First, the St. Columbkille cooling tower is in the basement, with grates in an area where parishioners often pass, he said. Most air conditioning cooling towers are on roofs, where mist and condensation from the units are further from people.

Second, while the testing came back negative, this does not mean the air conditioning system was not the source of the outbreak. Sampling only captures a “snapshot” of the conditions at the time, and may have missed bacteria that were in the system when the outbreak occurred weeks earlier, Kippes said.

The church’s air conditioning unit has been off since July 19 when investigations began.

Health investigators did find nonviable, or dead, Legionella in a basement water fountain at St. Columbkille Parish Roman Catholic Church, but emphasized that this finding was not unusual.

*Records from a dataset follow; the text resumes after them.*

(** * ePub3 identifiers: a shallow embedding of [ePub3/utilities/iri.h]

    The class [IRI] stores a URN as a vector of components and a URL behind
    a heap pointer to a [GURL].  The embedding keeps the three data members
    of the class, makes the owning pointer an [option] and gives every
    member function an explicit outcome: a returned value, a thrown
    [std::invalid_argument], or no defined behaviour at all (a null pointer
    dereference or an unchecked [operator[]] past the end of the vector). *)

From Stdlib Require Import Bool Arith ZArith Lia List Ascii String.
Import ListNotations.

Local Open Scope string_scope.

Set Implicit Arguments.

(** ** Outcomes of a member function *)

Inductive exception : Type :=
| invalid_argument (what : string).

Inductive outcome (A : Type) : Type :=
| Returns (a : A)
| Throws (e : exception)
| Undefined.

Arguments Returns {A} a.
Arguments Throws {A} e.
Arguments Undefined {A}.

Definition bind {A B : Type} (m : outcome A) (k : A -> outcome B) : outcome B :=
  match m with
  | Returns a => k a
  | Throws e => Throws e
  | Undefined => Undefined
  end.

Definition signals {A : Type} (m : outcome A) : bool :=
  match m with
  | Throws _ => true
  | _ => false
  end.

Definition defined {A : Type} (m : outcome A) : bool :=
  match m with
  | Returns _ => true
  | _ => false
  end.

(** [p->f()] through a raw pointer: a null pointer has no behaviour. *)
Definition deref {P A : Type} (p : option P) (f : P -> A) : outcome A :=
  match p with
  | Some x => Returns (f x)
  | None => Undefined
  end.

(** [v[n]] on a [std::vector]: unchecked, so undefined past the end. *)
Definition at_index {A : Type} (v : list A) (n : nat) : outcome A :=
  match nth_error v n with
  | Some x => Returns x
  | None => Undefined
  end.

(** ** Small string helpers *)

Definition is_empty (s : string) : bool :=
  match s with
  | EmptyString => true
  | String _ _ => false
  end.

Fixpoint last_char (s : string) : option ascii :=
  match s with
  | EmptyString => None
  | String c EmptyString => Some c
  | String _ rest => last_char rest
  end.

Definition first_char (s : string) : option ascii :=
  match s with
  | EmptyString => None
  | String c _ => Some c
  end.

Definition char_is (c : ascii) (o : option ascii) : bool :=
  match o with
  | Some d => Ascii.eqb c d
  | None => false
  end.

(** [split_char sep s]: the pieces of [s] between occurrences of [sep]
    (always at least one piece). *)
Fixpoint split_char (sep : ascii) (s : string) : list string :=
  match s with
  | EmptyString => [EmptyString]
  | String c rest =>
      if Ascii.eqb c sep then EmptyString :: split_char sep rest
      else match split_char sep rest with
           | piece :: pieces => String c piece :: pieces
           | [] => [String c EmptyString]
           end
  end.

(** [break_char sep s]: the text before the first [sep] and, when there is
    one, the text after it. *)
Fixpoint break_char (sep : ascii) (s : string) : string * option string :=
  match s with
  | EmptyString => (EmptyString, None)
  | String c rest =>
      if Ascii.eqb c sep then (EmptyString, Some rest)
      else let (before, after) := break_char sep rest in
           (String c before, after)
  end.

Definition or_empty (o : option string) : string :=
  match o with
  | Some s => s
  | None => EmptyString
  end.

(** ** The URL engine *)

(** Modelled from the spec: the class [GURL] of google-url, which iri.h only
    includes.  Section 6 of the specification gives the contract of the
    engine: parsing a text yields scheme, user information, host, port,
    path, query and fragment, and each of them can be read back. *)
Record GURL : Type := mkGURL {
  gurl_scheme : string;
  gurl_username : string;
  gurl_password : string;
  gurl_host : string;
  gurl_port : string;
  gurl_path : string;
  gurl_query : string;
  gurl_ref : string
}.

(** Modelled from the spec: a URL object without any component, the state
    of an engine that has parsed nothing. *)
Definition GURL_empty : GURL :=
  mkGURL "" "" "" "" "" "" "" "".

Definition PORT_UNSPECIFIED : Z := (-1)%Z.

Definition digit_value (c : ascii) : option Z :=
  let n := nat_of_ascii c in
  if (48 <=? n)%nat && (n <=? 57)%nat then Some (Z.of_nat (n - 48)) else None.

Fixpoint decimal_from (acc : Z) (s : string) : option Z :=
  match s with
  | EmptyString => Some acc
  | String c rest =>
      match digit_value c with
      | Some d => decimal_from (10 * acc + d)%Z rest
      | None => None
      end
  end.

Module gurl.

(** Modelled from the spec: the readers of the URL engine (section 6:
    scheme, host, port, path, query, fragment and the has-host flag). *)
Definition scheme (u : GURL) : string := gurl_scheme u.
Definition host (u : GURL) : string := gurl_host u.
Definition has_host (u : GURL) : bool := negb (is_empty (gurl_host u)).
Definition path (u : GURL) : string := gurl_path u.
Definition query (u : GURL) : string := gurl_query u.
Definition ref (u : GURL) : string := gurl_ref u.

(** Modelled from the spec: the port as a number, the engine's
    "unspecified" value when the URL carries none.  Default ports of
    well-known schemes belong to the engine and are left out. *)
Definition EffectiveIntPort (u : GURL) : Z :=
  if is_empty (gurl_port u) then PORT_UNSPECIFIED
  else match decimal_from 0 (gurl_port u) with
       | Some n => n
       | None => PORT_UNSPECIFIED
       end.

(** Modelled from the spec: section 4.2, [ExtractFileName] "returns the
    last path segment (text after the final separator, or the whole path
    if no separator)". *)
Definition ExtractFileName (u : GURL) : string :=
  last (split_char "/" (gurl_path u)) EmptyString.

End gurl.

(** ** The class [IRI] *)

(** The three data members, iri.h lines 302-304.  [_url] is a raw owning
    pointer; [None] is [nullptr]. *)
Record IRI : Type := mkIRI {
  _urnComponents : list string;
  _url : option GURL;
  _pureIRI : string
}.

(** The static strings are declared in iri.h and defined elsewhere; the
    documentation of the constructors fixes their values: "Follows the form
    'urn:nameID:namespacedString'" and "a path separator character (/)". *)
Definition gURNScheme : string := "urn".
Definition gPathSeparator : string := "/".

(** [IRI()], line 65. *)
Definition IRI_default : IRI := mkIRI [] None "".

(** [IRI(const IRI& o)], line 102: [new GURL( *o._url )] reads through the
    source's pointer before anything else can check it. *)
Definition IRI_copy (o : IRI) : outcome IRI :=
  bind (deref (_url o) (fun u => u))
       (fun u => Returns (mkIRI (_urnComponents o) (Some u) (_pureIRI o))).

(** A moved-from [std::vector] is empty; the moved-from string is taken to
    be empty as well, as every mainstream standard library leaves it. *)
Definition moved_from_vector : list string := [].
Definition moved_from_string : string := "".

(** [IRI(IRI&& o)], line 106.  The result is the new object together with
    what is left of [o]: its members are moved out and the body sets
    [o._url = nullptr]. *)
Definition IRI_move (o : IRI) : IRI * IRI :=
  (mkIRI (_urnComponents o) (_url o) (_pureIRI o),
   mkIRI moved_from_vector None moved_from_string).

(** [IsURN], line 153. *)
Definition IsURN (i : IRI) : bool :=
  (1 <? List.length (_urnComponents i))%nat.

(** [IsRelative], line 157. *)
Definition IsRelative (i : IRI) : outcome bool :=
  deref (_url i) (fun u => negb (gurl.has_host u)).

(** [Scheme], line 164. *)
Definition Scheme (i : IRI) : outcome string :=
  if IsURN i then at_index (_urnComponents i) 0
  else deref (_url i) gurl.scheme.

(** [NameID], line 168. *)
Definition NameID (i : IRI) : outcome string :=
  if negb (IsURN i) then Throws (invalid_argument "Not a URN")
  else at_index (_urnComponents i) 1.

(** [Host], line 172. *)
Definition Host (i : IRI) : outcome string :=
  deref (_url i) gurl.host.

(** [NamespacedString], line 180. *)
Definition NamespacedString (i : IRI) : outcome string :=
  if negb (IsURN i) then Throws (invalid_argument "Not a URN")
  else at_index (_urnComponents i) 2.

(** [Port], line 184. *)
Definition Port (i : IRI) : outcome Z :=
  deref (_url i) gurl.EffectiveIntPort.

(** [Query], line 195. *)
Definition Query (i : IRI) : outcome string :=
  deref (_url i) gurl.query.

(** [Fragment], line 199. *)
Definition Fragment (i : IRI) : outcome string :=
  deref (_url i) gurl.ref.

(** [LastPathComponent], line 203. *)
Definition LastPathComponent (i : IRI) : outcome string :=
  deref (_url i) gurl.ExtractFileName.

(** ** Member functions that iri.h only declares

    Their bodies are not part of iri.h.  Each is modelled from the
    specification and from the documentation comment that iri.h attaches to
    the declaration. *)

Definition scheme_char (c : ascii) : bool :=
  let n := nat_of_ascii c in
  ((48 <=? n) && (n <=? 57) || (65 <=? n) && (n <=? 90)
   || (97 <=? n) && (n <=? 122)
   || Ascii.eqb c "+" || Ascii.eqb c "-" || Ascii.eqb c ".")%nat.

Fixpoint all_chars (p : ascii -> bool) (s : string) : bool :=
  match s with
  | EmptyString => true
  | String c rest => p c && all_chars p rest
  end.

(** The text before ["://"] when it is a scheme, and the text after. *)
Definition split_scheme (s : string) : option (string * string) :=
  match break_char ":" s with
  | (sch, Some (String "/" (String "/" rest))) =>
      if negb (is_empty sch) && all_chars scheme_char sch
      then Some (sch, rest) else None
  | _ => None
  end.

(** Modelled from the spec: [Parse] of the URL engine, on the grammar of
    section 6, "scheme://[user[:pass]@]host[:port][/path][?query][#fragment],
    or a scheme-less relative reference". *)
Definition Parse (text : string) : GURL :=
  let (before_ref, ref) := break_char "#" text in
  let (before_query, query) := break_char "?" before_ref in
  match split_scheme before_query with
  | Some (sch, rest) =>
      let (authority, tail) := break_char "/" rest in
      let path := match tail with
                  | Some p => gPathSeparator ++ p
                  | None => EmptyString
                  end in
      let (userinfo, hostport) :=
        match break_char "@" authority with
        | (before, Some after) => (before, after)
        | (before, None) => (EmptyString, before)
        end in
      let (user, pass) := break_char ":" userinfo in
      let (host, port) := break_char ":" hostport in
      mkGURL sch user (or_empty pass) host (or_empty port) path
             (or_empty query) (or_empty ref)
  | None =>
      mkGURL "" "" "" "" "" before_query (or_empty query) (or_empty ref)
  end.

(** The two names of a text of the form [urn:<id>:<name>]. *)
Definition urn_parts (s : string) : option (string * string) :=
  match split_char ":" s with
  | [a; b; c] => if a =? gURNScheme then Some (b, c) else None
  | _ => None
  end.
(** * Student records store (Assignment_2.py): model and properties

    The program keeps student records in the SQLite file [students.db]
    through Python's [sqlite3] module and drives the store from a text
    menu.  This development embeds

    - the Python text functions the menu uses ([str.strip], [str.lower],
      [int] on a string),
    - the part of [sqlite3] the program calls: [connect], [execute] for the
      five SQL statements that occur in the source, [commit], [close],
    - the six store functions and the menu loop of [main],

    and states the properties of the store over that embedding.

    Conventions of the model.
    - Python [str] values are strings of 8-bit characters, read as the code
      points U+0000 to U+00FF.
    - Python [int] is [Z].  SQLite INTEGER is a signed 64-bit integer; the
      driver raises [OverflowError] when it binds a Python [int] outside that
      range, and row ids stop at [MAX_ROWID].
    - The backing file holds at most the table [students]; a world records
      the file, the open connections, and the terminal (lines still to be
      read, items written so far).
    - Failures of the operating system (file cannot be opened, disk full)
      are not part of the model.
    - The locks SQLite takes on the file are not part of the model: a
      connection left inside a transaction by a failed call would make the
      writes of other connections raise "database is locked".  Properties
      of calls that write are stated for worlds in which no open
      connection is inside a transaction ([no_open_transaction]).
    - Properties of what a call returns or stores are stated for files whose
      table has the columns of [setup_table] ([well_formed]), and, where a
      row id is assigned, for tables whose largest row id is below
      [MAX_ROWID]. *)

From Stdlib Require Import ZArith String Ascii List.
From stdpp Require Import base option list gmap strings pretty sorting.
(** * productstitch-pdf-service: the render gateway, verified

    A shallow embedding of the three [server.js] builds of the repository

      - [src/server.js]        ("Playwright PDF microservice (debug build)"),
      - [src/unnamed/part_000] (the first, single-route build),
      - [src/unnamed/part_001] ("diagnostic + robust" build),

    and the properties that the specification states about them.

    The browser engine (Playwright/Chromium) is an external collaborator: it
    is modelled as an arbitrary oracle that answers every call the code
    makes with either a resolved value or a rejection.  The code itself is
    written in a small state-and-exception monad whose state is the
    chronological log of engine calls and response operations. *)

From Stdlib Require Import ZArith NArith Ascii String List Bool Lia.
From stdpp Require Import gmap strings list fin_maps pretty.

Set Warnings "-register-all".
Local Open Scope Z_scope.
Local Open Scope string_scope.

(* ===================================================================== *)
(** ** 1. JavaScript values as the handlers see them                      *)
(* ===================================================================== *)

(** A JSON number, by the two things the handlers can learn of it:
    whether it is zero (what [ToBoolean] asks) and the text that
    [String] gives it (Number::toString, so that 1e21 is held with the
    text 1e+21 and one half with the text 0.5).  The value itself only
    travels on to the engine. *)
Record Number : Type := {
  num_zero : bool;
  num_text : string
}.

(** A parsed JSON value.  A string is held as its UTF-8 text (one byte
    per [ascii]); [utf16_units] below gives the code units JavaScript
    sees.  Objects are finite maps from property names to values. *)
Inductive Json : Type :=
| JNull
| JBool (b : bool)
| JNumber (x : Number)
| JStr (s : string)
| JArr (items : list Json)
| JObj (fields : gmap string Json).

(** An integer literal of at most 15 digits, which a double holds
    exactly and prints digit by digit. *)
Definition number_of_int (n : Z) : Number :=
  {| num_zero := Z.eqb n 0; num_text := pretty n |}.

“The bacteria is naturally occurring in our water sources, and to find it dead could just mean that the chlorine in our water system is doing its job,” said Chris Kippes, “If you were to [test samples] in other buildings you could have very similar findings.”


The board of health is not recommending the water fountain be removed or replaced.

A first round of samples taken July 23 from the church’s cooling tower reservoir, a part of the building’s cooling system, came back negative Aug. 1. Today’s results were from potable water sources within the church, such as water fountains and bathroom sinks and faucets, as well as air handling units. The second samples were collected July 26. 

Based on the results, the Cuyahoga County Board of Health is recommending that St. Columbkille:

Discontinue use of the church’s basement cooling tower “as its present design, location, maintenance and operation pose a significant health risk;“Develop and implement a comprehensive water management plan for all parish facility water sources. The parish complex includes a chapel, rectory, credit union and elementary school;Put best management practices in place for its heating, ventilation and air conditioning systems on the parish campus.